Instructions for the task:
Which lines in the records below contain the word "ltac"? Copy each one.

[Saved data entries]

━━━━━━━━

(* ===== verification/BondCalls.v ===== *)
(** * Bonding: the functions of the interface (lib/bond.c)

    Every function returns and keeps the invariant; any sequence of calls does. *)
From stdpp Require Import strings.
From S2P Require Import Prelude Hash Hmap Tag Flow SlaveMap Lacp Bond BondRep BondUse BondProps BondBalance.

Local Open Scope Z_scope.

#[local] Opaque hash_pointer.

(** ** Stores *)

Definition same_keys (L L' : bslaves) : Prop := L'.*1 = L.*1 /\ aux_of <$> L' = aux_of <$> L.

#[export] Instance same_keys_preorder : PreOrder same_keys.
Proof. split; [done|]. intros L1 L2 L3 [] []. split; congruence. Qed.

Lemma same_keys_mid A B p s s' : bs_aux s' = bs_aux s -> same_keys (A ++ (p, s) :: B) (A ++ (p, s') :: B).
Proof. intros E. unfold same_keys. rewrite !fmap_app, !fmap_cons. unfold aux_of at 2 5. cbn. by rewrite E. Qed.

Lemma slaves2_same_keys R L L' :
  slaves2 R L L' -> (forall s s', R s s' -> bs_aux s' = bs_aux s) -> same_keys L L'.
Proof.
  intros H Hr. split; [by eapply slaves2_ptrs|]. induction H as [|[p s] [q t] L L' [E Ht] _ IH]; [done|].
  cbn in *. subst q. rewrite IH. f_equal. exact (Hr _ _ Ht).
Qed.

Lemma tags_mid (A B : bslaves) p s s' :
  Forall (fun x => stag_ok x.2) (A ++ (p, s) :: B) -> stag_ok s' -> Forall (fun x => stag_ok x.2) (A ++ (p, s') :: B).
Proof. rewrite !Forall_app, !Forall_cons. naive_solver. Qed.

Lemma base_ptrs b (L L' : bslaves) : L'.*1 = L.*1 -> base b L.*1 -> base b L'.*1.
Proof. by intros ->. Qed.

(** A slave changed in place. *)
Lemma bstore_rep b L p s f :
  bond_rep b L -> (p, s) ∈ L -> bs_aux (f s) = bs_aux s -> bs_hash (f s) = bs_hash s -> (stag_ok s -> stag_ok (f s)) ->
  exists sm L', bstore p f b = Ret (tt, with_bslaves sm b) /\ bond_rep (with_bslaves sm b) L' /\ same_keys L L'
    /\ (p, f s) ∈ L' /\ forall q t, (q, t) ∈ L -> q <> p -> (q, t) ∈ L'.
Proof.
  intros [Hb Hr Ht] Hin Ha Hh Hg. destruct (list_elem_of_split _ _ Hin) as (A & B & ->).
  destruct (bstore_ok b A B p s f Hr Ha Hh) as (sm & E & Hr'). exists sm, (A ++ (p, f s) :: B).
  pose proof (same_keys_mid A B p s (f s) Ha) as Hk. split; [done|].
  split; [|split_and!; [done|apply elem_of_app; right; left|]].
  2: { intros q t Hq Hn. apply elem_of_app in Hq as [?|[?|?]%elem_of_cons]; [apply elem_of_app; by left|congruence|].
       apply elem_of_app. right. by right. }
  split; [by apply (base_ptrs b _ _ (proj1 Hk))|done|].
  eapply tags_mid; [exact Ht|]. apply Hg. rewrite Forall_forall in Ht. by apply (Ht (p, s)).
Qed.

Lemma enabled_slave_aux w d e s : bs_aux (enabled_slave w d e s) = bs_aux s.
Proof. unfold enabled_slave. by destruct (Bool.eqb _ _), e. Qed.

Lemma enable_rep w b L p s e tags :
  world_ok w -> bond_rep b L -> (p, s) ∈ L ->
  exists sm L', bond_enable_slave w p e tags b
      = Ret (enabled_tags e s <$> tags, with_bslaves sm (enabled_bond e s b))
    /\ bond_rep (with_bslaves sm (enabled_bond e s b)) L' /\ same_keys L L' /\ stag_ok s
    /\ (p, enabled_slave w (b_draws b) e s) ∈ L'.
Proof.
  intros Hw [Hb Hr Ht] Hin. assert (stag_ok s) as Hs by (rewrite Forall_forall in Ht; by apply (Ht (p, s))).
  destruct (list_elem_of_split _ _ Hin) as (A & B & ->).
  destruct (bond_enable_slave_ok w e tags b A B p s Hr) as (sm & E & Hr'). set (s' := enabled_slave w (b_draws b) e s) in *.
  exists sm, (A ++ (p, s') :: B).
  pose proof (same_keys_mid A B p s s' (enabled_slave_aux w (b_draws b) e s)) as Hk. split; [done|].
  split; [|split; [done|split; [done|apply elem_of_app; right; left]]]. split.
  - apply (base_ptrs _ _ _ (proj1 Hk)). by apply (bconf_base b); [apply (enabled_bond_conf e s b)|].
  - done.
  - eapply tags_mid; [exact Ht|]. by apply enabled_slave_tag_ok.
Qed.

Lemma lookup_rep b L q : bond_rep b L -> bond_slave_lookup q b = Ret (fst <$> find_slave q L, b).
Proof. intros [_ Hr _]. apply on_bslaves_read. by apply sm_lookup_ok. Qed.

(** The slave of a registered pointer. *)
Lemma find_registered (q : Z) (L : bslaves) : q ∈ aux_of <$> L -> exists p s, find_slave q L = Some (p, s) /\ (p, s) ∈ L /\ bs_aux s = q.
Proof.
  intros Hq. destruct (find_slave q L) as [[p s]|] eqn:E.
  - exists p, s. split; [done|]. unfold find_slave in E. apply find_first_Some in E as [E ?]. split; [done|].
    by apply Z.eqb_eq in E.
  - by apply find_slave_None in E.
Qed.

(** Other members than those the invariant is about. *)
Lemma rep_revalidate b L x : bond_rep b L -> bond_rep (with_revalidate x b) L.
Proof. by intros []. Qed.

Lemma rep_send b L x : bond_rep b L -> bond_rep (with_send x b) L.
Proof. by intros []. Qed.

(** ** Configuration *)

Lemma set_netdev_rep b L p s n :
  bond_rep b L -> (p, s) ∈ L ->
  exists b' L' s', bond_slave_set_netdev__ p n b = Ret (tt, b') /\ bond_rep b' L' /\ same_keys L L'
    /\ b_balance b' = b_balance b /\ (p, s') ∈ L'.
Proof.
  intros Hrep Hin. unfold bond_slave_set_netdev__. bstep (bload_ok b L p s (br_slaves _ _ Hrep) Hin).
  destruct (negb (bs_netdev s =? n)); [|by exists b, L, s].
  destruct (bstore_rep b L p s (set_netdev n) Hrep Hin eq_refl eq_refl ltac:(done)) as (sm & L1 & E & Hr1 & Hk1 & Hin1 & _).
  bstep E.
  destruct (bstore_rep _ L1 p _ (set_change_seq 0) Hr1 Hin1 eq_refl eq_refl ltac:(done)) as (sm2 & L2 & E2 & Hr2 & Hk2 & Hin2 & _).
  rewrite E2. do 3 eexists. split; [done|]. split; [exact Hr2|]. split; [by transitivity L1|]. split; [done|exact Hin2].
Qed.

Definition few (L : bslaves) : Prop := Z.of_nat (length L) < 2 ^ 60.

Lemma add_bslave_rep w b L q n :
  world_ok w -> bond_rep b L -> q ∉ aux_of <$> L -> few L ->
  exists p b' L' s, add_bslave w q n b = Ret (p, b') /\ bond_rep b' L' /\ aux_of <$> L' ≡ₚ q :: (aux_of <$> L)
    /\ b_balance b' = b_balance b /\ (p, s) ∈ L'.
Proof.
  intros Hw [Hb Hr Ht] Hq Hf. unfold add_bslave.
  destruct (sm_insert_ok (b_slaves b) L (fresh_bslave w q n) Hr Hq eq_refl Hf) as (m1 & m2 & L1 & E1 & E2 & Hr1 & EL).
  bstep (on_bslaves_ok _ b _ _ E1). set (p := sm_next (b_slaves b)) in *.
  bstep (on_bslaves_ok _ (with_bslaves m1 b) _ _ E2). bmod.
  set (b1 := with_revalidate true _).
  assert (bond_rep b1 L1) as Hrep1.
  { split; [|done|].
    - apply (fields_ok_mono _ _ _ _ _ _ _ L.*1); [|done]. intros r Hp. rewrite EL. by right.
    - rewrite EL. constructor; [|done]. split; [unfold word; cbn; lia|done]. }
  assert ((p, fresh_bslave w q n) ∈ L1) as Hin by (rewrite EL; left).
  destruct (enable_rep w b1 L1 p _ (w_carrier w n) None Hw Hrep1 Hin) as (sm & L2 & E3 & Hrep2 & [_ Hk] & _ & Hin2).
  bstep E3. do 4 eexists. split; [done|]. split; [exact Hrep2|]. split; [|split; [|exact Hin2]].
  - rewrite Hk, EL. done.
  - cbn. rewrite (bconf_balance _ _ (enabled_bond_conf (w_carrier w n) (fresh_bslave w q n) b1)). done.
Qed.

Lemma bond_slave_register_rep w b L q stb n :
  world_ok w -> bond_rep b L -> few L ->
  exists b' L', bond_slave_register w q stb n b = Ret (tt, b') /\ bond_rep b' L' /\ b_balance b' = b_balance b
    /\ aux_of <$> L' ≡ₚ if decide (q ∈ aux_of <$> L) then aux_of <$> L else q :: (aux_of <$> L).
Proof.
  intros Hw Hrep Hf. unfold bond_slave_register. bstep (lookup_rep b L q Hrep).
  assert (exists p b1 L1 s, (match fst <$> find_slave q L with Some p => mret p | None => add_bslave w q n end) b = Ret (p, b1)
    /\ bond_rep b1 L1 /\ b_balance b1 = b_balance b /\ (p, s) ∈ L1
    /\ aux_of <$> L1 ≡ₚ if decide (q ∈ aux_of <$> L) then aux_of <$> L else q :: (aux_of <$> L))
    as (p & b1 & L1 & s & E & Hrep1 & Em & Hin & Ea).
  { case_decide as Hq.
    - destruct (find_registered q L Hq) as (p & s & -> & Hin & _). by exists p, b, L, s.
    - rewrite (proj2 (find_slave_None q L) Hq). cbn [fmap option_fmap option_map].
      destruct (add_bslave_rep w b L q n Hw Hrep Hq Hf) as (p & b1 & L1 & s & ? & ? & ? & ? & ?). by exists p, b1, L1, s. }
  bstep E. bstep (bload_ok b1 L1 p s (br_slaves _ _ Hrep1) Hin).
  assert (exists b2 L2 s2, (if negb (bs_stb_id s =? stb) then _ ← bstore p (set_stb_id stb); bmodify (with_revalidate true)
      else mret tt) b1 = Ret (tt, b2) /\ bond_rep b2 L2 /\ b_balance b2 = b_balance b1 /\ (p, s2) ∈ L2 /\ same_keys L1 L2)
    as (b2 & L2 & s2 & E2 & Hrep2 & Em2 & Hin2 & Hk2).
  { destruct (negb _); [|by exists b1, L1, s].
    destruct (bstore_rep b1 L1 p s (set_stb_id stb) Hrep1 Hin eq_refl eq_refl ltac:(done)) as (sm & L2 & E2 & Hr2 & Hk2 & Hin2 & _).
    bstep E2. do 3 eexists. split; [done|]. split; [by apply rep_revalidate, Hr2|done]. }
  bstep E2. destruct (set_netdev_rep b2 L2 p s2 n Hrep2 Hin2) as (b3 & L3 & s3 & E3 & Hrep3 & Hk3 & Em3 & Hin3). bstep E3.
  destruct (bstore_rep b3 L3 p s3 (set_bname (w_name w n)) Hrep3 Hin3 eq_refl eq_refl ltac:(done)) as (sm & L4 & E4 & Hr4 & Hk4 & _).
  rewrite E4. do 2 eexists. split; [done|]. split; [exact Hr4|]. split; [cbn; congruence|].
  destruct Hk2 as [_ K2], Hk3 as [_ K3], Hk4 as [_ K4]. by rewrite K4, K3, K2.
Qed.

━━━━━━━━

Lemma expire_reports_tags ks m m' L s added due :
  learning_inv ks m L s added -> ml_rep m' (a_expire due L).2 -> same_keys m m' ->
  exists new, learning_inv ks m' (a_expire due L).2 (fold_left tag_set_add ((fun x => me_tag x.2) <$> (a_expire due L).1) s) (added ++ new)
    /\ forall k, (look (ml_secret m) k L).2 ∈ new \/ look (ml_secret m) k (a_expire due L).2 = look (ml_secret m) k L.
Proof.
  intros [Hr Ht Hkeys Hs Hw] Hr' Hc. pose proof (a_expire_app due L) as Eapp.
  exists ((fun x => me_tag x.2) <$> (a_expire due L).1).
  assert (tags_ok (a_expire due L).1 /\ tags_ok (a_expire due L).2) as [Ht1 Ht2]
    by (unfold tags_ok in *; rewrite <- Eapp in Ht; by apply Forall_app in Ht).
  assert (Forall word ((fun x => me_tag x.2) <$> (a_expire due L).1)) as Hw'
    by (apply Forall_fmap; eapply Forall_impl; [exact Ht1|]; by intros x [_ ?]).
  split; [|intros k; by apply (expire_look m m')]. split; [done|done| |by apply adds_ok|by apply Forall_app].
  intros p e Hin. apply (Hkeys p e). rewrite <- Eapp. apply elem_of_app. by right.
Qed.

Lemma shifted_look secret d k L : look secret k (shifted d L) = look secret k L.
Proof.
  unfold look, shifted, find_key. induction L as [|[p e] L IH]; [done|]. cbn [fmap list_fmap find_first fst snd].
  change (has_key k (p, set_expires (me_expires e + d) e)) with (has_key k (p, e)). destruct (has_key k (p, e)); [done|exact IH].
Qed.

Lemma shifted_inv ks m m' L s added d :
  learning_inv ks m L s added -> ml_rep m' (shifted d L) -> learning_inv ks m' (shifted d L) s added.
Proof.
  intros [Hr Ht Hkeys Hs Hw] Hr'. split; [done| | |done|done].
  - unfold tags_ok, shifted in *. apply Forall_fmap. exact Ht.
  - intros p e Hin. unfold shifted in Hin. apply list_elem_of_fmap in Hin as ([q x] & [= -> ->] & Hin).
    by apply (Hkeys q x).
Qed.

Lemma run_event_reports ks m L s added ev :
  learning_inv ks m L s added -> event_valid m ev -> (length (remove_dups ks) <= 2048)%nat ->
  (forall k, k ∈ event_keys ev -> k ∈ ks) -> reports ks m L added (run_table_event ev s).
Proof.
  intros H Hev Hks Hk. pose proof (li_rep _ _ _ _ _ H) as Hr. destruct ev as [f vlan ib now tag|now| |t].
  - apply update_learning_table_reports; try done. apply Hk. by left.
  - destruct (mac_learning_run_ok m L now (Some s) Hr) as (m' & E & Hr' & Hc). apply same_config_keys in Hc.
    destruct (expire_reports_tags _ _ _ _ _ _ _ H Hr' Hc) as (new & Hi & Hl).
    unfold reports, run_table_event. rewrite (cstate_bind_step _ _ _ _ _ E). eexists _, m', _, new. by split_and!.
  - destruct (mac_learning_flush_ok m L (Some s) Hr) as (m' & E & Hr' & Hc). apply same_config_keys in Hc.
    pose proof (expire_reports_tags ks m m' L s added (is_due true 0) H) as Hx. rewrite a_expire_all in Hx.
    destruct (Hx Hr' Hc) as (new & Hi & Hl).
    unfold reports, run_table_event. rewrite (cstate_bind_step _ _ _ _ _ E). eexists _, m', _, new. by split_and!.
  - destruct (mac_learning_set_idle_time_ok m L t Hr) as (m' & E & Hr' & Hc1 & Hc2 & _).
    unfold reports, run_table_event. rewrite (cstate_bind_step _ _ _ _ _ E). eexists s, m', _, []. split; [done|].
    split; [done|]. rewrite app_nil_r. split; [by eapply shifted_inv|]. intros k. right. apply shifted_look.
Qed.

━━━━━━━━

Exercise result:
  destruct (bstore_rep b L p s (set_netdev n) Hrep Hin eq_refl eq_refl ltac:(done)) as (sm & L1 & E & Hr1 & Hk1 & Hin1 & _).
  destruct (bstore_rep _ L1 p _ (set_change_seq 0) Hr1 Hin1 eq_refl eq_refl ltac:(done)) as (sm2 & L2 & E2 & Hr2 & Hk2 & Hin2 & _).
    destruct (bstore_rep b1 L1 p s (set_stb_id stb) Hrep1 Hin eq_refl eq_refl ltac:(done)) as (sm & L2 & E2 & Hr2 & Hk2 & Hin2 & _).
  destruct (bstore_rep b3 L3 p s3 (set_bname (w_name w n)) Hrep3 Hin3 eq_refl eq_refl ltac:(done)) as (sm & L4 & E4 & Hr4 & Hk4 & _).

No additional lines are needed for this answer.